The 2010 IceMan FLX gets the last part of its name from the company’s new cable containment technology. Diamond’s FLX Guard uses a small, limb-like piece of material to attach a set of rollers to the riser. The material is like a bow limb in that it flexes during the draw cycle and shot. There is even a small limb pocket type fixture seated into a shallow cutout in the riser lined with a material that serves as the pivot point for the mini limb component, which we will call the FLX Limb for discussion purposes. The FLX Limb flexes toward the centerline of the bow during the draw cycle and then springs back into position and out of the way of the arrow when the string is released. Reaching back toward the shooter from where it is attached to the outside of the sight window, the FLX Limb curves inward toward the centerline of the bow. At the end closest to the shooter there is a fixture and set of two rollers attached with two small screws.
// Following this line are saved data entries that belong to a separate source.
Lemma history_budgets s es s' : history s es s' → budgets_ok s → budgets_ok s'.
Proof. induction 1; eauto using step_budgets. Qed.

(** Every claim leaves a mark: it is still charged, or it was refunded by a
    hand-back. *)
Lemma history_claims s es s' :
  history s es s' →
  occurrences EClaim es + occurrences EReclaim es
  ≤ (attempts s' - attempts s) + (handbacks s' - handbacks s).
Proof.
  induction 1 as [|s e a s' es s'' Hstep _ IH]; simpl; [lia|].
  destruct Hstep; simpl in *; lia.
Qed.

Definition printing_phase (p : phase) : Z := match p with Printing _ => 1 | _ => 0 end.
Definition closed_phase (p : phase) : Z := match p with Done _ _ => 1 | _ => 0 end.

(** A job that reached the printer comes back only through a recovery. *)
Lemma history_admissions s es s' :
  history s es s' →
  occurrences EAdmit es + printing_phase (ph s) + closed_phase (ph s)
  ≤ occurrences ERecover es + printing_phase (ph s') + closed_phase (ph s').
Proof.
  induction 1 as [|s e a s' es s'' Hstep _ IH]; simpl; [lia|].
  destruct Hstep; simpl in *; lia.
Qed.

Lemma step_retries e a s s' :
  protocol_step e a s s' →
  handbacks s' = handbacks s +
    (if bool_decide (e ∈ [EReclaim; ERequeue; EHandback; ERecover]) then 1 else 0).
Proof. destruct 1; simpl; lia. Qed.

Lemma history_recoveries s es s' :
  history s es s' → occurrences ERecover es ≤ handbacks s' - handbacks s.
Proof.
  induction 1 as [|s e a s' es s'' Hstep _ IH]; simpl; [lia|].
  destruct Hstep; simpl in *; lia.
Qed.

(** A finished job stays finished; success is absorbing. *)
Lemma step_terminal e a s s' o f :
  protocol_step e a s s' → ph s = Done o f →
  attempts s' = attempts s ∧ handbacks s' = handbacks s ∧ o ≠ success ∧
  ((e = EForget ∧ ph s' = Done o None) ∨
   (e = EReconcile ∧ ph s' = Done success None ∧ ∃ t, f = Some t ∧ a = Agent (Some t))).
Proof. destruct 1; simpl; intros; simplify_eq; naive_solver. Qed.

Lemma history_success s es s' :
  history s es s' → (∃ f, ph s = Done success f) → es = [] ∧ s' = s.
Proof.
  destruct 1 as [|s e a s' es s'' Hstep]; [done|]. intros [f Hf].
  destruct (step_terminal _ _ _ _ _ _ Hstep Hf) as (_ & _ & ? & _). done.
Qed.

Lemma history_done s es s' : history s es s' → terminal_phase (ph s) → terminal_phase (ph s').
Proof.
  induction 1 as [|s e a s' es s'' Hstep _ IH]; [done|]. intros (o & f & Hd). apply IH.
  destruct (step_terminal _ _ _ _ _ _ Hstep Hd) as (_ & _ & _ & [(_ & ->)|(_ & -> & _)]);
    unfold terminal_phase; eauto.
Qed.

(** The outcome of a finished job changes at most once, to success. *)
Lemma history_outcome s es s' o f :
  history s es s' → ph s = Done o f →
  ∃ o' f', ph s' = Done o' f' ∧ (o' = o ∨ (o' = success ∧ o ≠ success)).
Proof.
  intros H. revert o f. induction H as [s|s e a s' es s'' Hstep _ IH]; intros o f Hd; [by eauto|].
  destruct (step_terminal _ _ _ _ _ _ Hstep Hd) as (_ & _ & Hne & [(_ & Hd')|(_ & Hd' & _)]);
    destruct (IH _ _ Hd') as (o' & f' & Ho & [->|[-> _]]); eauto 10.
Qed.

(** Recoveries and successes are reported by the agent that holds the claim. *)
Lemma history_recoverers s es s' a :
  history s es s' → (ERecover, a) ∈ es → ∃ t, a = Agent (Some t).
Proof.
  induction 1 as [|s e a' s' es s'' Hstep _ IH]; [by intros ?%elem_of_nil|].
  intros [Heq|Hin]%elem_of_cons; [|by apply IH]. simplify_eq. inversion Hstep. eauto.
Qed.

Lemma step_success e a s s' f :
  protocol_step e a s s' → ph s' = Done success f →
  ∃ t, (e = EClose ∨ e = EReconcile) ∧ a = Agent (Some t).
Proof.
  destruct 1 as [| | | | | | | |by_ o d r Ho|by_ c ev o f' d r _ Hm _ Hs|by_ c o f' d r _ Hm _ Hb Hs| |o t d r Ho];
    simpl; intros; simplify_eq; try (by destruct Ho).
  - destruct (Hs eq_refl) as (_ & ? & ? & [t ->]). destruct by_ as [t'| |]; [|done|done].
    simpl in *. subst t'. eauto.
  - destruct (Hs eq_refl) as (_ & ? & [t ->]). destruct by_ as [t'| |]; [|done|done].
    simpl in *. subst t'. eauto.
  - eauto.
Qed.

Lemma history_reporters s es s' f :
  history s es s' → ph s' = Done success f → ¬ terminal_phase (ph s) →
  ∃ e t, (e = EClose ∨ e = EReconcile) ∧ (e, Agent (Some t)) ∈ es.
Proof.
  intros H Hd Hopen. assert (∀ f', ph s ≠ Done success f') as Hs
    by (intros f' E; apply Hopen; by eexists _, _).
  clear Hopen. induction H as [s|s e a s' es s'' Hstep _ IH]; [by destruct (Hs f)|].
  destruct (ph s') as [|c ev|c|[| | | | |] f'] eqn:Hs';
    try (destruct (IH Hd) as (e' & t & He & Hin); [done|]; exists e', t; split; [done|by right]).
  destruct (step_success _ _ _ _ _ Hstep Hs') as (t & He & ->). exists e, t. split; [done|]. left.
Qed.

(** An agent presenting a token other than the live one moves nothing. *)
Lemma step_fenced e t s s' :
  protocol_step e (Agent t) s s' →
  match ph s with
  | Waiting => t = None
  | Held c _ | Printing c | Done _ c => t = c
  end.
Proof.
  inversion 1; simpl; try naive_solver.
Qed.

(** Only an agent's own recovery report, never the gateway by itself, puts
    back a job whose bytes may be on paper. *)
Lemma step_no_auto_requeue e a s s' :
  protocol_step e a s s' → ph s' = Waiting →
  match ph s with
  | Printing c => e = ERecover ∧ a = Agent c ∧ is_Some c
  | Held c true => (e = ERelease ∧ a = Sender) ∨ (e = EHandback ∧ a = Agent c ∧ is_Some c)
  | Held c false => True
  | Waiting | Done _ _ => False
  end.
Proof. destruct 1; simpl; intros; simplify_eq; try destruct ev; naive_solver. Qed.

(** ** From a row to a protocol state *)

Definition abs_phase (j : print_job) : phase :=
  match pj_status j with
  | queued => Waiting
  | claimed => Held (pj_claimToken j) (negb (no_delivery_evidence j))
  | printing => Printing (pj_claimToken j)
  | o => Done o (pj_claimToken j)
  end.

Definition abs (j : print_job) : protocol_state :=
  {| ph := abs_phase j; attempts := pj_deliveryAttempts j; handbacks := pj_retries j |}.

(** What every row satisfies besides: a live claim has a token and a start
    time, a queued or finished-with-success job has none, a job at the printer
    was delivered, and no live row carries the receipt of a closed attempt. *)
Definition row_ok (j : print_job) : Prop :=
  budgets_ok (abs j) ∧
  match pj_status j with
  | queued => pj_claimToken j = None ∧ pj_claimedAt j = None ∧ pj_deliveredAt j = None ∧
              pj_ackedAt j = None ∧ pj_closedClaimTokenHash j = None
  | claimed => is_Some (pj_claimToken j) ∧ is_Some (pj_claimedAt j) ∧ 1 ≤ pj_deliveryAttempts j ∧
               pj_closedClaimTokenHash j = None
  | printing => is_Some (pj_claimToken j) ∧ is_Some (pj_claimedAt j) ∧ 1 ≤ pj_deliveryAttempts j ∧
                is_Some (pj_deliveredAt j) ∧ pj_closedClaimTokenHash j = None
  | success => pj_claimToken j = None ∧ is_Some (pj_deliveredAt j)
  | failed | expired => True
  end.

(** The columns no operation on an existing row may change. *)
Definition same_identity (j j' : print_job) : Prop :=
  pj_tenantId j' = pj_tenantId j ∧ pj_agentId j' = pj_agentId j ∧
  pj_printerId j' = pj_printerId j ∧ pj_payload j' = pj_payload j ∧
  pj_documentType j' = pj_documentType j ∧ pj_destination j' = pj_destination j ∧
  pj_idempotencyKey j' = pj_idempotencyKey j ∧ pj_apiKeyId j' = pj_apiKeyId j ∧
  pj_requestedBy j' = pj_requestedBy j ∧ pj_expiresAt j' = pj_expiresAt j ∧
  pj_createdAt j' = pj_createdAt j.

(** [row_refines who j j']: an operation that found [j] left [j'], and did so
    by steps of the protocol that only actors in [who] take. *)
Definition row_refines (who : actor → Prop) (j j' : print_job) : Prop :=
  same_identity j j' ∧
  (row_ok j → row_ok j' ∧ ∃ es, history (abs j) es (abs j') ∧ Forall (λ ea, who ea.2) es).

Lemma same_identity_refl j : same_identity j j.
Proof. by repeat split. Qed.

Section refines.
Context (who : actor → Prop).

Lemma row_refines_refl j : row_refines who j j.
Proof.
  split; [apply same_identity_refl|]. intros. split; [done|]. exists []. split; constructor.
Qed.

Lemma row_refines_trans j j' j'' :
  row_refines who j j' → row_refines who j' j'' → row_refines who j j''.
Proof.
  intros [I1 H1] [I2 H2]. split.
  - unfold same_identity in *. destruct_and?. split_and!; congruence.
  - intros Hok. destruct (H1 Hok) as (Hok' & es & Hh & Hw).
    destruct (H2 Hok') as (Hok'' & es' & Hh' & Hw'). split; [done|]. exists (es ++ es').
    split; [by eapply history_app|by apply Forall_app].
Qed.

#[export] Instance row_refines_preorder : PreOrder (row_refines who).
Proof. split; [exact row_refines_refl|exact row_refines_trans]. Qed.

(** One step, or none at all. *)
Lemma one_step e a s s' :
  who a → protocol_step e a s s' →
  ∃ es, history s es s' ∧ Forall (λ ea : event * actor, who ea.2) es.
Proof. intros Hw Hs. exists [(e, a)]. split; [by apply history_one|by repeat constructor]. Qed.

Lemma row_refines_still (s s' : protocol_state) :
  s = s' → ∃ es, history s es s' ∧ Forall (λ ea : event * actor, who ea.2) es.
Proof. intros ->. exists []. split; constructor. Qed.
End refines.

Lemma row_refines_mono (who who' : actor → Prop) j j' :
  (∀ a, who a → who' a) → row_refines who j j' → row_refines who' j j'.
Proof.
  intros Hsub [Hi H]. split; [done|]. intros Hok. destruct (H Hok) as (Hok' & es & Hh & Hw).
  split; [done|]. exists es. split; [done|]. eapply Forall_impl; [exact Hw|]. simpl. eauto.
Qed.

Lemma abs_terminal j : isTerminal (pj_status j) = true ↔ terminal_phase (ph (abs j)).
Proof.
  unfold terminal_phase, abs, abs_phase. simpl.
  destruct (pj_status j); simpl; split; try done; naive_solver.
Qed.

(** A row that is still open now was open before. *)
Lemma row_refines_open who j j' :
  row_refines who j j' → row_ok j → isTerminal (pj_status j') = false → isTerminal (pj_status j) = false.
Proof.
  intros [_ H] Hok Hopen. destruct (H Hok) as (_ & es & Hh & _). apply not_true_iff_false.
  intros Ht%abs_terminal. apply (history_done _ _ _ Hh), abs_terminal in Ht. congruence.
Qed.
When the FLX Guard moves toward the centerline of the bow, torque and tension applied to the cables is much reduced compared to a typical roller guard system. Rollers, of course, also reduce friction compared to a rod and slide cable guard. Lower friction, torque and tension results in an increase in the bow’s overall efficiency.
Center Pivot Technology
The IceMan FLX demonstrates an incredible lack of shock and vibration at the shot. One of the keys to this success is Center Pivot Technology (CPT). In the simplest of terms, the end of the riser splits into a “Y” shape, with one leg supporting the limb bolt end of the limb and the other supporting the middle of the limb. Why does this make a difference in performance? The rigid, mid-position support provided by the CPT riser reduces overall limb movement during the shot, which translates into less shock and vibration. By placing the pivot point of the limb behind the throat of the grip, the CPT features the stabilizing characteristics found in deflex geometry risers. However, since this point is halfway along the limb’s length, there is still plenty of room to reasonably control the position of the string as it relates to the grip (brace height). This allows Diamond to produce arrow speeds necessary to compete in today’s market.
One Tool, Many Options
The IceMan’s cam system uses one tool and a single rotating module to offer many options. This module, easily adjusted by removing a few screws, accommodates draw lengths from 24-30 inches in half-inch increments. There is no need to buy a special cam or separate module for each draw length; this one rotating module does it all. Each draw length position on the module is designated by either a number or recessed dot. A pointer machined into the cam makes accurate positioning a snap. Another useful feature on the IceMan cam is a series of timing dots that line up with the down-cable. Depending on which dot is intersected by the cable, an archer can easily determine if the cam is correctly rotated for optimal performance. Both cam and idler wheel ride on sealed bearings to reduce friction and an adjustable draw stop allows for letoff changes between 65 and 80 percent.
Diamond (by BowTech) has a knack for producing bows with a jaw-dropping lack of shock, vibration and noise. The IceMan FLX maintains that tradition and adds a pleasant draw cycle and well-formed, two-piece wood grip to round out the package. This bow is simply fun to shoot.